Even in a season stacked with big books, Ted Kennedy's memoir "True Compass," scheduled for release next month, is likely to be one of the biggest. "My sense is he's going to write his life as he lived it," Bob Barnett, the lawyer who represented Sen. Kennedy in the $8-million book contract told the press at the time of the deal. "You will hear the [accounts] of these momentous events in the voice of the man who lived them."
Kennedy's passing last night will only serve to increase anticipation over the book. Originally, "True Compass" had a 2010 release date. However, that had been pushed up to Oct., 2009, and then, more recently, to Sept. 14.
One of the biggest questions surrounding the book (whether Kennedy will address the 1969 accident at Chappaquiddick which resulted in the death of campaign worker Mary Jo Kopechne) remains unanswered. Most pundits predict that any mention of the incident will be omitted. However, when it comes to the book's sales, it may not matter.
"The publishing industry often makes huge advances for celebrity [books] they aren't sure they can earn back," Adam Clymer, author of a book on Kennedy, told the press at the time of Kennedy's sale of his memoir. But "a book by [Ted Kennedy] that is reasonably frank and interesting will sell," he added.

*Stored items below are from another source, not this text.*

Lemma frames_in_order_witness :
  exists out c', tx_steps zero_client [ping] out c' /\
    sendq_wf (send_queue c') /\ out ++ owed (send_queue c') = [] ++ flat_map wire [ping].
Proof.
  destruct (queue_client_spec zero_client ping zero_queue_wf ping_sendable)
    as (q & o & E & Hq & Ha & _).
  destruct (chunk_spec [TxAccept 7; TxErr EAGAIN] (set_send_queue q zero_client) o [] Hq Ha)
    as (r & q2 & w & o' & E2 & _ & _).
  destruct (decide (r = -1)) as [Hr|Hr].
  - exists [], (set_send_queue q zero_client).
    assert (tx_steps zero_client [ping] [] (set_send_queue q zero_client)) as Hs.
    { apply (tx_queue _ _ (set_send_queue q zero_client)); [done|apply ping_sendable|exact E|].
      apply tx_done. }
    split; [exact Hs|]. exact (frames_in_order zero_client _ _ _ zero_queue_wf Hs).
  - exists (w ++ []), (set_send_queue q2 (set_send_queue q zero_client)).
    assert (tx_steps zero_client [ping] (w ++ []) (set_send_queue q2 (set_send_queue q zero_client))) as Hs.
    { apply (tx_queue _ _ (set_send_queue q zero_client)); [done|apply ping_sendable|exact E|].
      apply (tx_chunk _ _ _ _ _ _ _ _ E2 Hr). apply tx_done. }
    split; [exact Hs|]. exact (frames_in_order zero_client _ _ _ zero_queue_wf Hs).
Defined.

(** ** Defects *)

(** A full send queue tears a frame apart.  When sixteen replies are waiting
    and the oldest has been sent in part, one more reply drops it: the rest of
    its bytes is never sent, and the next byte on the wire is the first of the
    following frame. *)
Theorem full_queue_tears_frame c m o l :
  sendq_wf (send_queue c) -> sendable m -> r_count (send_queue c) = 16 ->
  ring_abs (send_queue c) = o :: l -> 0 < bytes_sent o ->
  exists c', queue_client c m = Ret c' /\
    owed (send_queue c) = drop (Z.to_nat (bytes_sent o)) (wire (msg o)) ++ flat_map wire (msg <$> l) /\
    drop (Z.to_nat (bytes_sent o)) (wire (msg o)) <> [] /\
    owed (send_queue c') = flat_map wire (msg <$> l) ++ wire m.
Proof.
  intros Hw Hm Hc Ha Hpos. destruct (queue_client_spec c m Hw Hm) as (q & o' & E & Hq & Haq & Ho & Hb).
  exists (set_send_queue q c). split; [done|]. cbn [send_queue set_send_queue].
  destruct (make_room_wf _ Hw) as (_ & _ & Hroom). rewrite Hc, Ha in Hroom. cbn in Hroom.
  pose proof Hw as (_ & Hs & Hz). specialize (Hz o l Ha).
  pose proof (ring_abs_slots _ _ Hs) as Hsl. rewrite Ha, Forall_cons in Hsl.
  destruct Hsl as [(_ & _ & Hb1 & _) _].
  assert (flat_map (fun o => drop (Z.to_nat (bytes_sent o)) (wire (msg o))) l
    = flat_map wire (msg <$> l)) as Hl.
  { clear -Hz. induction Hz as [|o l Ho _ IH]; [done|]. cbn [flat_map fmap list_fmap].
    by rewrite Ho, IH. }
  split_and!.
  - unfold owed. rewrite Ha. cbn [flat_map]. by rewrite Hl.
  - intros E0. apply (f_equal length) in E0. rewrite length_drop in E0. unfold zlen in Hb1. cbn in E0. lia.
  - unfold owed. rewrite Haq, Hroom, flat_map_app, Hl. f_equal. cbn [flat_map].
    by rewrite Hb, Ho, app_nil_r.
Qed.

(** Sixteen messages waiting, the first sent up to its fifth byte. *)
Definition torn_slot : outgoing := Outgoing ping (wire ping ++ replicate 2044 0) 5.
Definition waiting_slot : outgoing := Outgoing ping (replicate 2076 0) 0.

Definition full_queue : ring outgoing := Ring (torn_slot :: replicate 15 waiting_slot) 0 0 16.

Lemma full_queue_wf : sendq_wf full_queue.
Proof.
  split_and!; [split_and!; done| |].
  - apply Forall_cons. split; [|apply Forall_replicate];
      (split_and!; [apply ping_sendable|by vm_compute..|by intros; vm_compute]).
  - intros o l [= _ <-]. by repeat constructor.
Qed.

Lemma full_queue_tears_frame_witness :
  exists c', queue_client (set_send_queue full_queue zero_client) pang = Ret c' /\
    owed full_queue = drop (Z.to_nat 5) (wire ping) ++ flat_map wire (replicate 15 ping) /\
    drop (Z.to_nat 5) (wire ping) <> [] /\
    owed (send_queue c') = flat_map wire (replicate 15 ping) ++ wire pang.
Proof.
  apply (full_queue_tears_frame (set_send_queue full_queue zero_client) pang
    torn_slot (replicate 15 waiting_slot));
    [exact full_queue_wf| |reflexivity|reflexivity|reflexivity].
  split; [apply (bool_decide_unpack _); by vm_compute|by vm_compute].
Defined.

(** A priority outside the enum crashes the daemon: a verified frame with
    such a priority makes [handle_client_readable] pass a NULL queue, which
    [try_enqueue_task] dereferences. *)
Theorem unknown_priority_crash sv i c events inp c' stream :
  clients sv !! Z.to_nat i = Some c -> 0 <= i -> fd c = i -> connected c = true ->
  events .& EPOLLIN <> 0 -> shutdown sv = false ->
  read_stage (in_script inp) (in_eof inp) (in_stream inp) c = Ret (1, c', stream) ->
  pri (c_message c') <> LOW -> pri (c_message c') <> MEDIUM -> pri (c_message c') <> HIGH ->
  client_readable sv i events inp = Undef.
Proof.
  intros Hc Hi Hfd Hcon Hev Hsh Hread Hl Hm Hh. unfold client_readable, get_at.
  destruct (Z.ltb_spec i 0); [lia|]. rewrite Hc. cbn [deref mbind outcome_bind].
  rewrite Hcon, Hfd, Z.eqb_refl. cbn [negb orb]. destruct (Z.eqb_spec (events .& EPOLLIN) 0); [done|].
  rewrite Hread. cbn [mbind outcome_bind]. change (1 =? 2) with false. change (1 =? 1) with true. cbv iota.
  unfold submit, try_enqueue_task. rewrite Hsh. unfold queue_of.
  destruct (Z.eqb_spec (pri (c_message c')) HIGH), (Z.eqb_spec (pri (c_message c')) MEDIUM),
    (Z.eqb_spec (pri (c_message c')) LOW); (congruence || reflexivity).
Qed.
(** What the loop over the table finds. *)
Lemma session_scan_spec ss i free tok :
  match session_scan ss i free tok with
  | inl j => exists t, (i <= j)%nat /\ ss !! (j - i)%nat = Some t /\
      entry t = Some (key tok, client_id t)
  | inr f =>
      Forall (fun t => forall id, entry t <> Some (key tok, id)) ss /\
      match free with
      | Some j => f = Some j
      | None => match f with
                | Some j => exists t, (i <= j)%nat /\ ss !! (j - i)%nat = Some t /\ entry t = None
                | None => Forall (fun t => entry t <> None) ss
                end
      end
  end.
Proof.
  revert i free. induction ss as [|s ss IH]; intros i free; cbn [session_scan].
  { split; [constructor|]. destruct free; [done|constructor]. }
  destruct (in_use s) eqn:Hs; cbn [negb].
  - unfold strncmp_eq. case_bool_decide as Hk.
    + exists s. rewrite Nat.sub_diag. unfold entry, key. rewrite Hs, Hk. split_and!; done.
    + specialize (IH (S i) free). destruct (session_scan ss (S i) free tok) as [j|f].
      * destruct IH as (t & Hle & Ht & He). exists t. split_and!; [lia| |done].
        by replace (j - i)%nat with (S (j - S i)) by lia.
      * destruct IH as [Hn Hf]. split.
        { constructor; [|done]. intros id. unfold entry, key. rewrite Hs. intros [= E _]. done. }
        destruct free; [done|]. destruct f as [j|].
        -- destruct Hf as (t & Hle & Ht & He). exists t. split_and!; [lia| |done].
           by replace (j - i)%nat with (S (j - S i)) by lia.
        -- constructor; [|done]. unfold entry. by rewrite Hs.
  - assert (entry s = None) as He by (unfold entry; by rewrite Hs).
    set (free' := if free is None then Some i else free). specialize (IH (S i) free').
    destruct (session_scan ss (S i) free' tok) as [j|f].
    + destruct IH as (t & Hle & Ht & Hx). exists t. split_and!; [lia| |done].
      by replace (j - i)%nat with (S (j - S i)) by lia.
    + destruct IH as [Hn Hf]. split; [constructor; [by rewrite He|done]|].
      destruct free as [j|]; cbn in Hf; [done|]. subst f. exists s.
      rewrite Nat.sub_diag. split_and!; done.
Qed.
Lemma iterate_pool_inv sv ws sg i w st sv' :
  pool_inv (Pool sv ws sg) -> ws !! i = Some (w, Running) -> worker_iteration w sv = Ret (st, sv') ->
  pool_inv (Pool sv' (<[i := (w, st)]> ws) sg).
Proof.
  intros [Hr Hn Hf Hid Haw Hdn] Hi E. cbn [p_server p_workers p_sig] in *.
  pose proof (iteration_inv w sv st sv' Hr E) as Hit. apply lookup_lt_Some in Hi as Hlt.
  destruct (iterated_ok _ _ _ _ Hr Hit) as [Hr' Hs'].
  split; cbn [p_server p_workers p_sig]; [done|by apply insert_not_nil|by rewrite Hs'| | |].
  - intros ->. apply Forall_insert; [by apply Hid|]. destruct Hit; try done. by rewrite H in Hf.
  - intros -> Hq. destruct Hit; try by apply insert_exists.
  - intros ->. apply Forall_insert; [by apply Hdn|]. destruct Hit; try done. by rewrite H in Hf.
Qed.

Lemma wstep_inv s s' : pool_inv s -> wstep s s' -> pool_inv s'.
Proof.
  intros Hp Hs. destruct Hs as [sv ws sg i w st sv' Hi E|sv ws sg i w t now now' sv' Hi E].
  { by eapply iterate_pool_inv. }
  destruct Hp as [Hr Hn Hf Hid Haw Hdn]. cbn [p_server p_workers p_sig] in *.
  apply process_core, core_rings in E as [Hrg Hs]. apply lookup_lt_Some in Hi as Hlt.
  split; cbn [p_server p_workers p_sig].
  - unfold rings_ok. by rewrite Hrg.
  - by apply insert_not_nil.
  - by rewrite Hs.
  - intros ->. apply Forall_insert; [by apply Hid|done].
  - intros _ _. by apply insert_exists.
  - intros ->. apply Forall_insert; [by apply Hdn|done].
Qed.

In addition to regular sales of the book, Kennedy's publisher, Twelve, will also be making available – for $1,000 a piece – 1,000 copies of a leather-bound, electronically signed, limited edition of “True Compass” to be sold through the website of parent company the Hachette Book Group.
So high-priced an edition is unusual but not entirely unprecedented. A special edition of President Reagan’s diaries sold for $200 and 1,500 copies of a limited edition of President Clinton’s memoir “My Life” were offered at $350. But in 1990, when Simon & Schuster published President Reagan’s memoir, “An American Life,” a leather-bound, signed, boxed edition was priced at $1,500.
Recent biographies of Kennedy include: "Ted Kennedy: The Dream That Never Died" by Edward Klein, "The Last Lion: The Fall and Rise of Ted Kennedy," edited by Peter S. Canellos, "The Kennedy Legacy: Jack, Bobby and Ted and a Family Dream Fulfilled," by Vincent Bzdek, and "Ted Kennedy: Scenes from an Epic Life" by the Boston Globe.
Kennedy was also the author of "My Senator and Me: A Dog's Eye View of Washington, D.C.," a book aimed at children, told from the point of view of Kennedy's Portuguese Water Dog, Splash.